As the war against Al Assad has dragged on, frustrated rebels asked their trainers for more advanced techniques, such as building improvised explosive devices (IEDs), requests which were always denied.

“They complain a lot and say that going back they need more weapons or more training in IEDs but that’s not something that’s given to them,” said a Qatar-based defence source.

The Qatar project was conceived before the declaration of the hardline Daesh, when militants belonging to its predecessor organisation were not regarded as an international security threat.

The group’s rise in Syria and Iraq has hampered the rebellion: Moderate groups cannot fight Al Assad when the better-armed Daesh seeks their destruction as it strives to build its “caliphate”.

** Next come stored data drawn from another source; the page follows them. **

(** [praw.models.Submission].  [author] is [None] for a deleted
    submission.  [comments] is what
    [submission.comments.replace_more(limit=0)] followed by
    [submission.comments.list()] gives: the flattened comment list. *)
Record Submission : Type := mkSubmission {
  title : string;
  score : Z;
  id : string;
  url : string;
  author : option Redditor;
  comments : result (list Comment)
}.

(** [praw.Reddit] *)
Record Reddit : Type := mkReddit {
  read_only : bool
}.

End Praw.

(** Everything outside the scripts that a run depends on. *)
Record World : Type := mkWorld {
  environ : gmap string string;                     (* os.environ *)
  praw_Reddit : result Praw.Reddit;                 (* praw.Reddit(...) *)
  hot : string -> Z -> list Praw.Submission;        (* .subreddit(sub).hot(limit=lim) *)
  train : list string -> result unit                (* outcome of bot.train(...) *)
}.

(** What an interactive mode writes or does, in order. *)
Inductive Output : Type :=
| Stdout (text : string)        (* print, or the prompt of input *)
| Effect (ev : Event).

(** [except (KeyboardInterrupt, EOFError, SystemExit)] *)
Definition interrupts (exc : Exn) : bool :=
  match exc with
  | SystemExit _ => true
  | OtherException name _ =>
      String.eqb name "KeyboardInterrupt" || String.eqb name "EOFError"
  | _ => false
  end.


(** The effects among the outputs. *)
Definition effects (out : list Output) : list Event :=
  omap (fun o => match o with Effect ev => Some ev | Stdout _ => None end) out.

(** A value of the dictionary [docopt] returns. *)
Inductive ArgValue : Type :=
| ArgNone
| ArgStr (s : string)
| ArgBool (b : bool).

(** Truth value of an [ArgValue] in a condition. *)
Definition truthy (v : ArgValue) : bool :=
  match v with
  | ArgNone => false
  | ArgStr s => negb (String.eqb s "")
  | ArgBool b => b
  end.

In recent weeks, the Qataris, disappointed by lack of progress in the fight against Al Assad, have started to consider training members of the Islamic Front, a coalition of Islamist rebels less militant than Daesh or the Al Qaida-linked Nusra Front, but stronger than the FSA.

None have been trained as yet, but Qatar has sought to identify candidates, the sources say.

A source who works with rebel groups said Qatar had delivered weapons, mostly mortar bombs, to the Islamic Front and some FSA brigades about two months ago and had paid some salaries for Islamic Front groups.